:: Data in this exercise ::

(* ===== verification/CoreTheorems.v ===== *)
(** * A node follows the sequence of commits

    The operations of the core of an observer return, keep its invariant and
    only ever extend the commits it has sent along the one sequence of commits,
    so that any two nodes agree. *)

From S2P Require Import Prelude Committee Context Block StakeAggregator ThresholdClock Commit Error Store LeaderScoring DagState VoteTracker DagInv Evolve DagOps DagLink DagAccept SampleDag Linearizer CommitObserver LinearizerSpec LinearizerOps BlockManager BlockManagerInv BlockManagerDag BlockManagerOps BlockManagerGc BlockManagerTheorems LeaderSchedule ScheduleRun BaseCommitter UniversalCommitter CommitRule Agreement TryDecide Core CommitSequence CommitBatch CoreInv CoreTurn.

Section ops.
Context {RN : Rng} {RL : RngLaws} {P S : Type} {ST : Store S} {SL : StoreLaws S} {PR : Proposer P S}.
Context (bcs_commit : Commit -> list byte) (default_hash : list byte -> N).
Context (ctx : Context) (Hctx : config_ok ctx).
Context (byz : gset N) (univ : VerifiedBlock -> Prop) (gen : gmap BlockRef VerifiedBlock) (own : N).
Notation c := (committee ctx).
Context (Hu : honest_universe c byz univ) (Hsu : sound_universe c gen univ).
Implicit Types self : Core P S.
Notation core_ok := (core_ok bcs_commit default_hash ctx univ gen own).

Lemma same_blocks_bounded self self' R : same_blocks_as self self' -> bounded self R -> bounded self' R.
Proof.
  intros (Ef & Eb & _) [R1 R2]. pose proof Ef as [= _ _ _ _ _ _ _ _ _ _ _ Hh].
  split; [by rewrite Hh|by rewrite Eb].
Qed.

Lemma commit_loop_Ok fuel self ds log R acc :
  core_ok self ds log -> bounded self R -> (N.to_nat R < fuel + length ds)%nat ->
  exists self' ds' new, commit_loop bcs_commit default_hash fuel self [] acc = Ok (self', Success (acc ++ new))
    /\ core_ok self' (ds ++ ds') (log ++ new) /\ moved ctx univ self self'.
Proof.
  revert self ds log acc. induction fuel as [|fuel IH]; intros self ds log acc K HR Hf.
  { pose proof (ck_high _ _ _ _ _ _ _ _ _ K). destruct HR as [HR _]. lia. }
  destruct (decide_turn_Ok bcs_commit default_hash ctx Hctx byz univ gen own Hu self ds log K)
    as (self1 & out & sts & E1 & K1 & Hsame & M1 & N1).
  cbn [commit_loop]. rewrite E1. cbn [mbind outcome_bind].
  destruct (commit_decided_Ok bcs_commit default_hash ctx Hctx univ gen own Hsu self1 ds log out sts K1 N1)
    as (self2 & new & res & E2 & K2 & M2 & HR2 & Hres).
  unfold core_try. rewrite E2. cbn [mbind outcome_bind].
  apply (same_blocks_bounded self self1 R Hsame) in HR. apply HR2 in HR.
  pose proof (moved_trans ctx univ _ _ _ M1 M2) as M.
  destruct res as [sds|].
  - destruct Hres as [-> Hne]. destruct (IH self2 (ds ++ sts) (log ++ sds) (acc ++ sds) K2 HR) as (self' & ds' & new' & E' & K' & M').
    { rewrite length_app. assert (length sts <> 0)%nat by (by destruct sts). lia. }
    exists self', (sts ++ ds'), (sds ++ new'). rewrite <- !app_assoc in *. split_and!; [done|done|by eapply moved_trans].
  - subst new. exists self2, sts, []. rewrite (app_nil_r acc). done.
Qed.

(** The fuel of the loop covers the rounds that can be decided. *)
Lemma commit_fuel_bounded self : exists R, bounded self R /\ commit_fuel self [] = Datatypes.S (N.to_nat R).
Proof.
  eexists. split; [|done]. split.
  - induction (round <$> _) as [|x l IH]; simpl; lia.
  - intros x (r & sb & Hr & <-). cbn [mbind list_bind app].
    assert (round (sb_block sb) ∈ round <$> ((fun kv : BlockRef * SuspendedBlock => sb_block kv.2)
      <$> map_to_list (bm_suspended_blocks (co_block_manager self)))) as Hin.
    { apply list_elem_of_fmap_2, (list_elem_of_fmap_2 (fun kv : BlockRef * SuspendedBlock => sb_block kv.2) _ (r, sb)).
      by apply elem_of_map_to_list. }
    revert Hin. induction (round <$> _) as [|y l IH]; simpl; [by intros Hin%elem_of_nil|].
    intros [->|Hin]%elem_of_cons; [lia|]. specialize (IH Hin). lia.
Qed.

Lemma check_nothing sds : check_certified ∅ sds = Ok ∅.
Proof. induction sds as [|sd sds IH]; [done|]. unfold check_certified in *. simpl. by rewrite lookup_empty. Qed.

Lemma try_commit_Ok self ds log :
  core_ok self ds log ->
  exists self' ds' new, try_commit bcs_commit default_hash self [] = Ok (self', Success new)
    /\ core_ok self' (ds ++ ds') (log ++ new) /\ moved ctx univ self self'.
Proof.
  intros K. destruct (commit_fuel_bounded self) as (R & HR & Ef).
  destruct (commit_loop_Ok (commit_fuel self []) self ds log R [] K HR) as (self' & ds' & new & E & K' & M); [lia|].
  eexists _, ds', new. unfold try_commit, core_try. rewrite E. cbn [mbind outcome_bind app foldl].
  rewrite check_nothing. cbn [mbind outcome_bind]. split; [done|]. split; [destruct K'; by constructor|].
  apply (moved_trans ctx univ self self' _ M). constructor; [done|done| |apply keeps_refl|by left]. simpl.
  destruct (co_proposer self'); constructor. apply tuned_notify, tuned_refl.
Qed.

Lemma signal_round_Ok self ds log : core_ok self ds log -> core_ok (try_signal_new_round self) ds log.
Proof. intros K. unfold try_signal_new_round. destruct (_ <=? _); [done|]. destruct K. by constructor. Qed.

Lemma moved_observer self self' : co_proposer self = None -> moved ctx univ self self' -> co_proposer self' = None.
Proof. intros Ho M. pose proof (mv_proposer _ _ _ _ M) as Hp. rewrite Ho in Hp. by inversion Hp. Qed.

Lemma signal_round_proposer self : co_proposer (try_signal_new_round self) = co_proposer self.
Proof. unfold try_signal_new_round. by destruct (_ <=? _). Qed.

Lemma after_blocks_Ok {A} self ds log (a : A) :
  core_ok self ds log -> co_proposer self = None ->
  exists self' ds' new, after_blocks bcs_commit default_hash self [] a = Ok (self', Success a)
    /\ core_ok self' (ds ++ ds') (log ++ new) /\ co_proposer self' = None.
Proof.
  intros K Ho. destruct (try_commit_Ok self ds log K) as (self1 & ds1 & new1 & E1 & K1 & M1).
  pose proof (moved_observer _ _ Ho M1) as Ho1.
  exists (try_signal_new_round self1), ds1, new1. unfold after_blocks, core_try. rewrite E1. cbn [mbind outcome_bind].
  unfold try_propose. rewrite Ho1. cbn [mbind outcome_bind].
  split_and!; [done|by apply signal_round_Ok|by rewrite signal_round_proposer].
Qed.

Lemma accepted_own_signals blocks : forall signals,
  own_signals (foldl signal_new_accepted_block signals blocks) = own_signals signals.
Proof. induction blocks as [|b blocks IH]; intros signals; [done|]. cbn [foldl]. by rewrite IH. Qed.

(** A batch of verified blocks of the universe. *)
Lemma core_accept_Ok self ds log blocks :
  core_ok self ds log ->
  (forall b, b ∈ blocks -> univ b /\ known_if_own (co_dag self) b) ->
  exists self' accepted missing, core_accept_blocks self blocks = Ok (self', accepted, missing)
    /\ core_ok self' ds log /\ moved ctx univ self self' /\ (forall b, b ∈ blocks -> handled (co_dag self') (co_block_manager self') b).
Proof.
  intros K Hb. pose proof (ck_dag _ _ _ _ _ _ _ _ _ K) as D. unfold core_accept_blocks.
  rewrite (ck_context _ _ _ _ _ _ _ _ _ K) in *.
  destruct (try_accept_blocks_Ok (co_dag self) (co_block_manager self) blocks) as (bm' & s' & acc & miss & -> & St & Hh & _).
  - apply (do_inv _ _ _ _ D).
  - apply (do_persist _ _ _ _ D).
  - by apply (core_v3 bcs_commit default_hash ctx Hctx univ gen own self ds log).
  - apply (ck_manager _ _ _ _ _ _ _ _ _ K).
  - intros b [Hub Ho]%Hb. split; [|done]. rewrite (dag_ok_committee _ _ _ _ D). by apply (su_wf _ _ _ Hsu).
  - cbn [mbind outcome_bind]. eexists _, acc, miss. split; [done|].
    match goal with |- core_ok (set_signals _ ?sg) _ _ /\ _ => set (signals := sg) end.
    destruct (manager_step_Ok bcs_commit default_hash ctx univ gen own Hsu self ds log _ _ s' bm' signals K St)
      as (K' & M' & _); [|unfold signals|done]; [intros b Hin; by apply Hb|apply accepted_own_signals].
Qed.

Lemma add_blocks_Ok self ds log blocks :
  core_ok self ds log -> co_proposer self = None ->
  (forall b, b ∈ blocks -> univ b /\ author b <> own_index (co_context self)) ->
  exists self' missing ds' new, add_blocks bcs_commit default_hash self blocks = Ok (self', Success missing)
    /\ core_ok self' (ds ++ ds') (log ++ new) /\ co_proposer self' = None.
Proof.
  intros K Ho Hb. destruct (core_accept_Ok self ds log blocks K) as (self1 & acc & miss & E1 & K1 & M1 & _).
  { intros b Hin. destruct (Hb b Hin) as [Hub Hne]. split; [done|left]. by rewrite <-(ck_context _ _ _ _ _ _ _ _ _ K). }
  pose proof (moved_observer _ _ Ho M1) as Ho1.
  unfold add_blocks. rewrite E1. cbn [mbind outcome_bind]. destruct (is_empty acc).
  - exists self1, miss, [], []. by rewrite !app_nil_r.
  - destruct (after_blocks_Ok self1 ds log miss K1 Ho1) as (self' & ds' & new & E & K' & Ho'). by exists self', miss, ds', new.
Qed.

Lemma flush_core_Ok self ds log :
  core_ok self ds log ->
  exists s', flush (co_dag self) = Ok s' /\ core_ok (set_blocks self (co_block_manager self) s') ds log
    /\ moved ctx univ self (set_blocks self (co_block_manager self) s').
Proof.
  intros K. pose proof (ck_dag _ _ _ _ _ _ _ _ _ K) as D.
  destruct (flush_Ok (co_dag self) (do_inv _ _ _ _ D) (do_persist _ _ _ _ D))
    as (s' & E & Hi & Hp & _ & Hc & Hl & Hd & Hv & Ev & Hh).
  exists s'. split; [done|]. pose proof (evolves_gc _ _ Ev) as Hgc.
  assert (grown (co_dag self) (fun _ => False) s') as Hg.
  { constructor; [done| |by rewrite Hh|by rewrite Hh]. intros r x. rewrite Hd. by left. }
  split; [|by apply moved_same; [..|by apply evolves_keeps]].
  constructor; simpl; try apply K; rewrite ?(el_last _ _ Ev), ?(el_scoring _ _ Ev).
  - rewrite Hc. apply (ck_context _ _ _ _ _ _ _ _ _ K).
  - by apply (dag_ok_grown ctx univ gen Hsu (co_dag self) _ s' D Hg).
  - apply (logged_evolves ctx univ gen (co_dag self)); try done. apply (ck_log _ _ _ _ _ _ _ _ _ K).
  - apply (ck_seq _ _ _ _ _ _ _ _ _ K).
  - unfold last_commit_round. rewrite Hl. apply (ck_below _ _ _ _ _ _ _ _ _ K).
  - rewrite Hh. apply (ck_high _ _ _ _ _ _ _ _ _ K).
  - apply (ck_schedule _ _ _ _ _ _ _ _ _ K).
  - apply (bm_inv_same (co_dag self)); try done; [by rewrite Hgc|apply (ck_manager _ _ _ _ _ _ _ _ _ K)].
  - intros Hs. by apply (el_live _ _ Ev), (ck_live _ _ _ _ _ _ _ _ _ K).
  - apply (el_closed _ _ Ev), (ck_closed _ _ _ _ _ _ _ _ _ K).
Qed.
End ops.

(* ------------------------------------------------------------------ *)
(** ** Runs of observers *)

(** What happens to an observer: blocks that passed verification are added, the
    DAG state is flushed by the commit finalizer. *)
Inductive node_event :=
  | AddBlocks (blocks : list VerifiedBlock)
  | Flush.

Section runs.
Context {RN : Rng} {RL : RngLaws} {P : Type} {PR : Proposer P MemStore}.
Context (bcs_to_bytes : SignedBlock -> list byte) (bcs_commit : Commit -> list byte)
  (default_hash : list byte -> N).

Definition node_step (self : Core P MemStore) (e : node_event) : outcome (Core P MemStore) :=
  match e with
  | AddBlocks blocks => fst <$> unwrap_result (add_blocks bcs_commit default_hash self blocks)
  | Flush => dag ← flush (co_dag self); Ok (set_blocks self (co_block_manager self) dag)
  end.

:::

» **What to produce**
Extract from the listing above the lines between the line containing "exists (try_signal_new_round self1), ds1, new1." and the line containing "Proof. induction blocks", keeping both of those lines. Output nothing else.

» **Written reply**
  exists (try_signal_new_round self1), ds1, new1. unfold after_blocks, core_try. rewrite E1. cbn [mbind outcome_bind].
  unfold try_propose. rewrite Ho1. cbn [mbind outcome_bind].
  split_and!; [done|by apply signal_round_Ok|by rewrite signal_round_proposer].
Qed.

Lemma accepted_own_signals blocks : forall signals,
  own_signals (foldl signal_new_accepted_block signals blocks) = own_signals signals.
Proof. induction blocks as [|b blocks IH]; intros signals; [done|]. cbn [foldl]. by rewrite IH. Qed.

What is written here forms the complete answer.